WORK TASK:
Could you write out the lines below exactly, beginning with the first and finishing with the one that contains "(** The accept"?

Saved data entries:
──────────

(* ===== verification/Proxy.v ===== *)
(** * The proxy's shared state ([mitm/src/proxy.rs])

    [ProxyState] is what one [serve] call shares between its connections: the context, the
    permits left in the three semaphores, the leaf cache, and the activities of the connections
    alive with the two lists of weak references to them (a reference is a number, and it is dead
    when the number has no activity any more). *)
From S2P Require Import Prelude RustStr Collections Net HostPattern Policy DomainSet Common DnsCache Io Http Engine Filtering Idle Ca.

Definition MIN_IDLE_TO_RECLAIM : Z := 3000.

(** ** Lists of connections *)

(** [live]: the references that are not dead. *)
Definition live (activities : gmap nat Activity) (l : list nat) : list nat := filter (λ id, is_Some (activities !! id)) l.

(** The connections of a list that may be asked to close, with the time they became idle. *)
Definition idle_ones (activities : gmap nat Activity) (l : list nat) (min_idle now : Z) : list (Z * nat) :=
  filter (λ p, min_idle <= sat_sub now p.1)
    (omap (λ id, activity ← activities !! id; since ← idle_since activity; Some (since, id)) l).
Definition reclaim_longest_idle (activities : gmap nat Activity) (l : list nat) (min_idle now : Z)
    : gmap nat Activity * list nat * option nat :=
  let l := live activities l in
  match min_by_key fst (idle_ones activities l min_idle now) with
  | None => (activities, l, None)
  | Some (_, id) => (alter request_reclaim id activities, l, Some id)
  end.

(** ** Accepting *)

Definition accept_backoff (consecutive_errors : Z) : Z :=
  if consecutive_errors =? 0 then 0
  else Z.min (10 * Z.shiftl 1 (Z.min (consecutive_errors - 1) 16)) 1000.
(** The accept loop over what [accept] answers: the errors in a row and the delay slept. *)
Definition accept_step (errors : Z) (accepted : bool) : Z * Z :=
  if accepted then (0, 0) else let errors := sat_add32 errors 1 in (errors, accept_backoff errors).

Section state.
Context `{AdblockCrate, Issuing, Lru}.

Record ProxyState := {
  ps_ctx : ProxyContext;
  intercept_slots : nat;
  passthrough_slots : nat;
  blocked_slots : nat;
  ps_activities : gmap nat Activity;
  ps_intercepted : list nat;
  ps_blocked : list nat;
  ps_leaves : LruCache CachedLeaf;
  (** what [available_memory()] says *)
  available_memory : option Z
}.
Definition with_ctx (s : ProxyState) (ctx : ProxyContext) : ProxyState :=
  {| ps_ctx := ctx; intercept_slots := intercept_slots s; passthrough_slots := passthrough_slots s;
     blocked_slots := blocked_slots s; ps_activities := ps_activities s; ps_intercepted := ps_intercepted s;
     ps_blocked := ps_blocked s; ps_leaves := ps_leaves s; available_memory := available_memory s |}.
Definition with_slots (s : ProxyState) (intercept passthrough blocked : nat) : ProxyState :=
  {| ps_ctx := ps_ctx s; intercept_slots := intercept; passthrough_slots := passthrough; blocked_slots := blocked;
     ps_activities := ps_activities s; ps_intercepted := ps_intercepted s; ps_blocked := ps_blocked s;
     ps_leaves := ps_leaves s; available_memory := available_memory s |}.
Definition with_connections (s : ProxyState) (activities : gmap nat Activity) (intercepted blocked : list nat) : ProxyState :=
  {| ps_ctx := ps_ctx s; intercept_slots := intercept_slots s; passthrough_slots := passthrough_slots s;
     blocked_slots := blocked_slots s; ps_activities := activities; ps_intercepted := intercepted; ps_blocked := blocked;
     ps_leaves := ps_leaves s; available_memory := available_memory s |}.
Definition with_leaves (s : ProxyState) (leaves : LruCache CachedLeaf) : ProxyState :=
  {| ps_ctx := ps_ctx s; intercept_slots := intercept_slots s; passthrough_slots := passthrough_slots s;
     blocked_slots := blocked_slots s; ps_activities := ps_activities s; ps_intercepted := ps_intercepted s;
     ps_blocked := ps_blocked s; ps_leaves := leaves; available_memory := available_memory s |}.

(** A new connection past its handshake, with its activity's number. *)
Definition add_intercepted (s : ProxyState) (id : nat) : ProxyState :=
  with_connections s (ps_activities s) (live (ps_activities s) (ps_intercepted s) ++ [id]) (ps_blocked s).
Definition add_blocked (s : ProxyState) (id : nat) : ProxyState :=
  with_connections s (ps_activities s) (ps_intercepted s) (live (ps_activities s) (ps_blocked s) ++ [id]).
Definition close_longest_idle (s : ProxyState) (now : Z) : ProxyState * bool :=
  let '(activities, l, asked) := reclaim_longest_idle (ps_activities s) (ps_intercepted s) MIN_IDLE_TO_RECLAIM now in
  (with_connections s activities l (ps_blocked s), bool_decide (is_Some asked)).
Definition close_longest_idle_blocked (s : ProxyState) (now : Z) : ProxyState * option nat :=
  let '(activities, l, asked) := reclaim_longest_idle (ps_activities s) (ps_blocked s) 0 now in
  (with_connections s activities (ps_intercepted s) l, asked).
(** [ca.leaf(name)] *)
Definition state_leaf (s : ProxyState) (name : bytes) (wall : Z) (attempt : nat) : ProxyState * result CertifiedKey MitmError :=
  let '(leaves, key) := leaf_at (ps_leaves s) name wall wall attempt in (with_leaves s leaves, key).
End state.

(** ** Facts *)

Lemma min_by_key_spec {A} (key : A → Z) l :
  match min_by_key key l with
  | None => l = []
  | Some x => x ∈ l ∧ ∀ y, y ∈ l → key x <= key y
  end.
Proof. destruct (min_by_key key l) eqn:E; [by apply min_by_key_Some|by apply min_by_key_None in E]. Qed.

Lemma elem_of_idle_ones activities l min_idle now since id :
  (since, id) ∈ idle_ones activities l min_idle now ↔
  id ∈ l ∧ min_idle <= sat_sub now since ∧ ∃ a, activities !! id = Some a ∧ idle_since a = Some since.
Proof.
  unfold idle_ones. rewrite list_elem_of_filter, list_elem_of_omap. cbn [fst]. split.
  - intros [Hm (id' & Hin & Hs)]. destruct (activities !! id') as [a|] eqn:Ha; [|discriminate Hs]. cbn in Hs.
    destruct (idle_since a) as [since'|] eqn:Hi; [|discriminate Hs]. injection Hs as -> ->. eauto 10.
  - intros (Hin & Hm & a & Ha & Hi). split; [done|]. exists id. split; [done|]. rewrite Ha. cbn. by rewrite Hi.
Qed.

(** Making room closes the right connection. The one asked to close is of the list, alive,
    has nothing in flight, was not asked before and has been idle longest among those idle for
    long enough; it is only asked, nothing else changes; it is never picked again; and when no
    connection is picked, none qualifies. References to ended connections leave the list, and
    no other. *)
Theorem reclaims_longest_idle (activities : gmap nat Activity) (l : list nat) (min_idle now : Z) :
  let '(activities', l', asked) := reclaim_longest_idle activities l min_idle now in
  (∀ id, id ∈ l' ↔ id ∈ l ∧ is_Some (activities !! id)) ∧
  match asked with
  | Some id => id ∈ l ∧ ∃ a since, activities !! id = Some a ∧ in_flight a = 0%nat ∧ close_requested a = false ∧
      since = last_used_at a ∧ min_idle <= sat_sub now since ∧
      activities' = <[id := request_reclaim a]> activities ∧
      (∀ id' a', id' ∈ l → activities !! id' = Some a' → in_flight a' = 0%nat → close_requested a' = false →
         min_idle <= sat_sub now (last_used_at a') → since <= last_used_at a') ∧
      ∀ now', (reclaim_longest_idle activities' l' min_idle now').2 ≠ Some id
  | None => activities' = activities ∧
      ∀ id a, id ∈ l → activities !! id = Some a → in_flight a = 0%nat → close_requested a = false →
        sat_sub now (last_used_at a) < min_idle
  end.
Proof.
  assert (∀ a since, idle_since a = Some since ↔ in_flight a = 0%nat ∧ close_requested a = false ∧ since = last_used_at a) as Hidle.
  { intros a since. unfold idle_since. destruct (in_flight a); cbn; [|naive_solver]. destruct (close_requested a); naive_solver. }
  assert (∀ id, id ∈ live activities l ↔ id ∈ l ∧ is_Some (activities !! id)) as Hlive.
  { intros id. unfold live. rewrite list_elem_of_filter. tauto. }
  unfold reclaim_longest_idle at 1. pose proof (min_by_key_spec fst (idle_ones activities (live activities l) min_idle now)) as Hmin.
  destruct (min_by_key fst _) as [[since id]|].
  - split; [done|]. destruct Hmin as [Hin Hmin]. apply elem_of_idle_ones in Hin as (Hin & Hm & a & Ha & Hi).
    apply Hlive in Hin as [Hin _]. apply Hidle in Hi as (? & ? & ->). split; [done|]. exists a, (last_used_at a).
    split_and!; try done.
    + apply map_eq. intros k. destruct (decide (k = id)) as [->|Hk];
        [by rewrite lookup_alter_eq, lookup_insert_eq, Ha|by rewrite lookup_alter_ne, lookup_insert_ne by done].
    + intros id' a' Hin' Ha' Hf' Hc' Hm'. apply (Hmin (last_used_at a', id')), elem_of_idle_ones.
      split; [by apply Hlive; eauto|]. split; [done|]. exists a'. split; [done|]. by apply Hidle.
    + intros now'. unfold reclaim_longest_idle.
      pose proof (min_by_key_spec fst (idle_ones (alter request_reclaim id activities)
        (live (alter request_reclaim id activities) (live activities l)) min_idle now')) as Hmin'.
      destruct (min_by_key fst _) as [[since' id']|]; [|done]. intros [= ->]. destruct Hmin' as [Hin' _].
      apply elem_of_idle_ones in Hin' as (_ & _ & b & Hb & Hib). rewrite lookup_alter_eq, Ha in Hb. injection Hb as <-.
      apply Hidle in Hib as (_ & [=] & _).
  - split; [done|]. split; [done|]. intros id a Hin Ha Hf Hc. apply Z.nle_gt. intros Hm.
    assert ((last_used_at a, id) ∈ idle_ones activities (live activities l) min_idle now) as He.
    { apply elem_of_idle_ones. split; [by apply Hlive; eauto|]. split; [done|]. exists a. split; [done|]. by apply Hidle. }
    rewrite Hmin in He. by apply not_elem_of_nil in He.
Qed.

(** The delay doubles from 10 ms and stays within a second, whatever the count. *)
Lemma accept_backoff_bounds n : 0 < n → 10 <= accept_backoff n <= 1000 ∧ accept_backoff n <= accept_backoff (n + 1).
Proof.
  intros Hn. unfold accept_backoff. rewrite !(proj2 (Z.eqb_neq _ 0)) by lia. rewrite !Z.shiftl_1_l.
  assert (1 <= 2 ^ Z.min (n - 1) 16) by (pose proof (Z.pow_pos_nonneg 2 (Z.min (n - 1) 16)); lia).
  assert (2 ^ Z.min (n - 1) 16 <= 2 ^ Z.min (n + 1 - 1) 16) by (apply Z.pow_le_mono_r; lia). lia.
Qed.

──────────

ANSWER TO THE EXERCISE:
(* ===== verification/Proxy.v ===== *)
(** * The proxy's shared state ([mitm/src/proxy.rs])

    [ProxyState] is what one [serve] call shares between its connections: the context, the
    permits left in the three semaphores, the leaf cache, and the activities of the connections
    alive with the two lists of weak references to them (a reference is a number, and it is dead
    when the number has no activity any more). *)
From S2P Require Import Prelude RustStr Collections Net HostPattern Policy DomainSet Common DnsCache Io Http Engine Filtering Idle Ca.

Definition MIN_IDLE_TO_RECLAIM : Z := 3000.

(** ** Lists of connections *)

(** [live]: the references that are not dead. *)
Definition live (activities : gmap nat Activity) (l : list nat) : list nat := filter (λ id, is_Some (activities !! id)) l.

(** The connections of a list that may be asked to close, with the time they became idle. *)
Definition idle_ones (activities : gmap nat Activity) (l : list nat) (min_idle now : Z) : list (Z * nat) :=
  filter (λ p, min_idle <= sat_sub now p.1)
    (omap (λ id, activity ← activities !! id; since ← idle_since activity; Some (since, id)) l).
Definition reclaim_longest_idle (activities : gmap nat Activity) (l : list nat) (min_idle now : Z)
    : gmap nat Activity * list nat * option nat :=
  let l := live activities l in
  match min_by_key fst (idle_ones activities l min_idle now) with
  | None => (activities, l, None)
  | Some (_, id) => (alter request_reclaim id activities, l, Some id)
  end.

(** ** Accepting *)

Definition accept_backoff (consecutive_errors : Z) : Z :=
  if consecutive_errors =? 0 then 0
  else Z.min (10 * Z.shiftl 1 (Z.min (consecutive_errors - 1) 16)) 1000.
(** The accept loop over what [accept] answers: the errors in a row and the delay slept. *)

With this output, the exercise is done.